Every line of the records below from the line with "if remains <=? 0 then Some m" up to and including the line with "Definition memide_rw (drv" must be reproduced exactly, and no line outside that range.
··········
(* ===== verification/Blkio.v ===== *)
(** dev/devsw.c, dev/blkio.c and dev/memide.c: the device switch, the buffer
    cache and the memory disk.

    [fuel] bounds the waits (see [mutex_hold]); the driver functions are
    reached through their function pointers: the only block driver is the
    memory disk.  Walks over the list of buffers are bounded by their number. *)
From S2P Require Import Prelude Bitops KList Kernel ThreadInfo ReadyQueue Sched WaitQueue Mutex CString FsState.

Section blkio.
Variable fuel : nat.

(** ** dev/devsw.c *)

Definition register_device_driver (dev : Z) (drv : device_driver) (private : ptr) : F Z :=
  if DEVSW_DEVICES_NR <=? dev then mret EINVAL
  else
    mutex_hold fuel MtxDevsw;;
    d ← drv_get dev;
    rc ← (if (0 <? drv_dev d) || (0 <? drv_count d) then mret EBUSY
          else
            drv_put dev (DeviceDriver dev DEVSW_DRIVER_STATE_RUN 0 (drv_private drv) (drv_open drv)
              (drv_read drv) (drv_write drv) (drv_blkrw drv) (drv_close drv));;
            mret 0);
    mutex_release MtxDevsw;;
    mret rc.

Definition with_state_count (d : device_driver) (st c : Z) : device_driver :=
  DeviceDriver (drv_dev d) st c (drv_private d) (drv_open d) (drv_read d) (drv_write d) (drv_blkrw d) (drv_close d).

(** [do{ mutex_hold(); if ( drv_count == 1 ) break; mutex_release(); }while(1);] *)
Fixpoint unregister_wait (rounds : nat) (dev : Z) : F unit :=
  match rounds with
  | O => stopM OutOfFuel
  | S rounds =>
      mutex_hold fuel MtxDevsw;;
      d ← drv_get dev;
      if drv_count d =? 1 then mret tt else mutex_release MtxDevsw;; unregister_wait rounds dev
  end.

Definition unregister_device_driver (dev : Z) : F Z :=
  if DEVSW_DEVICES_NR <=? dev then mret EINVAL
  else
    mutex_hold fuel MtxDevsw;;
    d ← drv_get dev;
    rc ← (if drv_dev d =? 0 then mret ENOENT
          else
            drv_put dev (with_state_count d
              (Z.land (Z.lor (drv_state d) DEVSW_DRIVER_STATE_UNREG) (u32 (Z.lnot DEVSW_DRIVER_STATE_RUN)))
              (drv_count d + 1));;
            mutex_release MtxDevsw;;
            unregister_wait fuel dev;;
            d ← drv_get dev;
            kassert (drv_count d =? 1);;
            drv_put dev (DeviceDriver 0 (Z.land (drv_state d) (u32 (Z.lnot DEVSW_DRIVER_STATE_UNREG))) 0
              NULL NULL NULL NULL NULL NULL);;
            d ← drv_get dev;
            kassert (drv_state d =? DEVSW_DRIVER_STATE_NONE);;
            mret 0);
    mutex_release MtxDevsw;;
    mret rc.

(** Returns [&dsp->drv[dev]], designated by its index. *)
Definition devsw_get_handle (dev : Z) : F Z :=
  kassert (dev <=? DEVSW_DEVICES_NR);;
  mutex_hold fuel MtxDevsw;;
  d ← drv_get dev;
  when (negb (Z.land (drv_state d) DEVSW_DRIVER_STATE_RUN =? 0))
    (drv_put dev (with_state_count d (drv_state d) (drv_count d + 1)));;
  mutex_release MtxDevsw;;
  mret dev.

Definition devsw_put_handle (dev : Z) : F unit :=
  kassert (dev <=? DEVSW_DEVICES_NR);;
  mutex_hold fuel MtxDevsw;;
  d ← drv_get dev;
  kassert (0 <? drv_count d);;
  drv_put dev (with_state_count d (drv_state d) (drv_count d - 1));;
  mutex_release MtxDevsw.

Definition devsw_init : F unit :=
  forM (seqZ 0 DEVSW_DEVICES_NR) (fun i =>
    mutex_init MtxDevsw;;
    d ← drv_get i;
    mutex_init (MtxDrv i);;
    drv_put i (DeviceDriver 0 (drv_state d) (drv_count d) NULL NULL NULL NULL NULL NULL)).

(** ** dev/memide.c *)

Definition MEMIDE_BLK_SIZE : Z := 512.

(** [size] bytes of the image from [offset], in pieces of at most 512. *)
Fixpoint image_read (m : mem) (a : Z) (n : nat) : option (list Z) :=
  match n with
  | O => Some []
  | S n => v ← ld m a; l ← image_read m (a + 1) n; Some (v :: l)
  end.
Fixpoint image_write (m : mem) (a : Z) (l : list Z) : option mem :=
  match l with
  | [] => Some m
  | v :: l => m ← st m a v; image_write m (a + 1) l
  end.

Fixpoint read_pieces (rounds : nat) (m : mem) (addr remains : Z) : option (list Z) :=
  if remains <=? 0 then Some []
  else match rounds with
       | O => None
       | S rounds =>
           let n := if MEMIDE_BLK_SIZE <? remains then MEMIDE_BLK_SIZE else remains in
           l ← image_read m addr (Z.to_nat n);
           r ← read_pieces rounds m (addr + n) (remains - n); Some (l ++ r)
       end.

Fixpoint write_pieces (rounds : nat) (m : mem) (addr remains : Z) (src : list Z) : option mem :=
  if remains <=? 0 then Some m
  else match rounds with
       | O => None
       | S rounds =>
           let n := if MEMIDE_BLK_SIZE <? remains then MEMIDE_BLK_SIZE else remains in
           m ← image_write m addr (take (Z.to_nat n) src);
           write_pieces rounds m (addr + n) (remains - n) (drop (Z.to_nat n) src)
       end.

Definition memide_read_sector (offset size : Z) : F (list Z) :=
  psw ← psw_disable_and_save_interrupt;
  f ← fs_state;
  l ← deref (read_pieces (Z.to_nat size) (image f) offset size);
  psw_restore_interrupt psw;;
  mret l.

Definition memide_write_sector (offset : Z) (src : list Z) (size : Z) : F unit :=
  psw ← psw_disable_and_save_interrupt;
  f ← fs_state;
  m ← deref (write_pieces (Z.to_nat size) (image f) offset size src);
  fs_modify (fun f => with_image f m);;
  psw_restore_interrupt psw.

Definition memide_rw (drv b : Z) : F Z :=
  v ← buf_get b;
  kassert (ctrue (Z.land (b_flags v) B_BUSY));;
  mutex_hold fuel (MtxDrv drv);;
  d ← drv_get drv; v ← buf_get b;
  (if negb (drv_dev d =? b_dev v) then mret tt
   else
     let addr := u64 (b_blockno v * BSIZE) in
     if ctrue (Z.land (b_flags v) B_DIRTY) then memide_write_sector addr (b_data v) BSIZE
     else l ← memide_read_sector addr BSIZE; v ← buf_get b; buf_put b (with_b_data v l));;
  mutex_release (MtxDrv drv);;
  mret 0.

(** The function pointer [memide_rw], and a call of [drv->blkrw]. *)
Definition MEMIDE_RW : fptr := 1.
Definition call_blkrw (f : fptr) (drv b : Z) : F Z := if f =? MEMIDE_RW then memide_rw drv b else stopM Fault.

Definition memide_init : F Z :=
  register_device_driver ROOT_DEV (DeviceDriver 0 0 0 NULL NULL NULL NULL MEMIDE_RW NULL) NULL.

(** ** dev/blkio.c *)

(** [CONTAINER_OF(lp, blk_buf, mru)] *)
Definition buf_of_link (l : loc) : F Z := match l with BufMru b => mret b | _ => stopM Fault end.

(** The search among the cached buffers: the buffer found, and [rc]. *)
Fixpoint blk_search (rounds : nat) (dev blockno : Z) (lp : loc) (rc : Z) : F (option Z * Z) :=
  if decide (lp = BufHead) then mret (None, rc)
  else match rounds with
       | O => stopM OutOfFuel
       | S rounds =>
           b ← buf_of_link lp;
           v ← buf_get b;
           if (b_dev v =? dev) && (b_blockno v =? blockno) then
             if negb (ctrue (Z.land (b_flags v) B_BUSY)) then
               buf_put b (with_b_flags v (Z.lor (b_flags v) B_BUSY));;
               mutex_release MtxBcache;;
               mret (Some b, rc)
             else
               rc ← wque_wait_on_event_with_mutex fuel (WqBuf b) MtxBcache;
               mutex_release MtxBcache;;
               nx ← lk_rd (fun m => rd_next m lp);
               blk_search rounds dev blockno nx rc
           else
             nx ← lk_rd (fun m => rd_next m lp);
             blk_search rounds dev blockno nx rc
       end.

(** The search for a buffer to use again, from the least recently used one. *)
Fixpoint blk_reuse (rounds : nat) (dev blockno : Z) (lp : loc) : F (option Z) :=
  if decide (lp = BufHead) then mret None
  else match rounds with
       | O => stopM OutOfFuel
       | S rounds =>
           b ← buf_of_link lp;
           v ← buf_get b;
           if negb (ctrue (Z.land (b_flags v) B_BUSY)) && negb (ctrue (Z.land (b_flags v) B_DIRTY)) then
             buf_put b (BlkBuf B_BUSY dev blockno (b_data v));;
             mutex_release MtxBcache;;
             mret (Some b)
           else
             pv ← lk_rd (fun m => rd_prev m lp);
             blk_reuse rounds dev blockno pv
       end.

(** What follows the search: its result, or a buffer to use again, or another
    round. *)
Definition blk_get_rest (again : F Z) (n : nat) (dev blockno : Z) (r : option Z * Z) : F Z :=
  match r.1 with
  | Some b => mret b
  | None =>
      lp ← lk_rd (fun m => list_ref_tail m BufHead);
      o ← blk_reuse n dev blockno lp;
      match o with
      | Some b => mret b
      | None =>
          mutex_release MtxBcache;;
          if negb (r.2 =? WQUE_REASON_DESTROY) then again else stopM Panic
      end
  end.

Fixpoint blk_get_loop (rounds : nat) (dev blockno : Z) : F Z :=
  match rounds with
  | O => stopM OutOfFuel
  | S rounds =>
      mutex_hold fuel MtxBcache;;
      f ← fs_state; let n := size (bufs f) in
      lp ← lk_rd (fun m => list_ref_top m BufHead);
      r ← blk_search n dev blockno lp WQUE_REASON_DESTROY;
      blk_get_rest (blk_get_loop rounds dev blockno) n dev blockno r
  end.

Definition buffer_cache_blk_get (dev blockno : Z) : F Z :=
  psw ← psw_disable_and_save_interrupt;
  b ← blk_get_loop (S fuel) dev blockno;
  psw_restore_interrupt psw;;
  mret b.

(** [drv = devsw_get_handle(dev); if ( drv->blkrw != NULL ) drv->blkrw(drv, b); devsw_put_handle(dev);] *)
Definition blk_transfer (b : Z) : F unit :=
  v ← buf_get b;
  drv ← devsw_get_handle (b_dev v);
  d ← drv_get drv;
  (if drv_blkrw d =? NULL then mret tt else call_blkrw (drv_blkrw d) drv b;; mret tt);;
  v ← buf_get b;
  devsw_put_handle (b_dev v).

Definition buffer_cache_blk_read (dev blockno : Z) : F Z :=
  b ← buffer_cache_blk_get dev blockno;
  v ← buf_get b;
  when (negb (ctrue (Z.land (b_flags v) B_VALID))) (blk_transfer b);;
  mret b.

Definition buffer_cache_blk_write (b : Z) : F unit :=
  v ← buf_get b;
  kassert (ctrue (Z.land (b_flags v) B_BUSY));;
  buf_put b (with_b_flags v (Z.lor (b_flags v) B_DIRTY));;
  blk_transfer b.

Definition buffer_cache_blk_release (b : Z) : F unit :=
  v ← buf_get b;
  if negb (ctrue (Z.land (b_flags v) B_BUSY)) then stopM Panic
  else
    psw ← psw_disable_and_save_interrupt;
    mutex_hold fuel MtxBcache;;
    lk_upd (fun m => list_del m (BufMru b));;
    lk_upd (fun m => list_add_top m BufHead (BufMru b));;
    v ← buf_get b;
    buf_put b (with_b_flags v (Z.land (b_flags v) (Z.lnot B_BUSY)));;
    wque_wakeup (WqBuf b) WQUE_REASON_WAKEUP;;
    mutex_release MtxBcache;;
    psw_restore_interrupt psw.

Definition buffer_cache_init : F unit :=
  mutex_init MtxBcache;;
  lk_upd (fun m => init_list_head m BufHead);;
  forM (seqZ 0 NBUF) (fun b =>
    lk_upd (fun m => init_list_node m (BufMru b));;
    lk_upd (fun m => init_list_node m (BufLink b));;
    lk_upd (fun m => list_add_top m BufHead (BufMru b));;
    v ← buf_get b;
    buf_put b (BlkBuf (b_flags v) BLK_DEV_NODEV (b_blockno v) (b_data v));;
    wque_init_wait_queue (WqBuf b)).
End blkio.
··········
YOUR SOLUTION –
  if remains <=? 0 then Some m
  else match rounds with
       | O => None
       | S rounds =>
           let n := if MEMIDE_BLK_SIZE <? remains then MEMIDE_BLK_SIZE else remains in
           m ← image_write m addr (take (Z.to_nat n) src);
           write_pieces rounds m (addr + n) (remains - n) (drop (Z.to_nat n) src)
       end.

Definition memide_read_sector (offset size : Z) : F (list Z) :=
  psw ← psw_disable_and_save_interrupt;
  f ← fs_state;
  l ← deref (read_pieces (Z.to_nat size) (image f) offset size);
  psw_restore_interrupt psw;;
  mret l.

Definition memide_write_sector (offset : Z) (src : list Z) (size : Z) : F unit :=
  psw ← psw_disable_and_save_interrupt;
  f ← fs_state;
  m ← deref (write_pieces (Z.to_nat size) (image f) offset size src);
  fs_modify (fun f => with_image f m);;
  psw_restore_interrupt psw.

Definition memide_rw (drv b : Z) : F Z :=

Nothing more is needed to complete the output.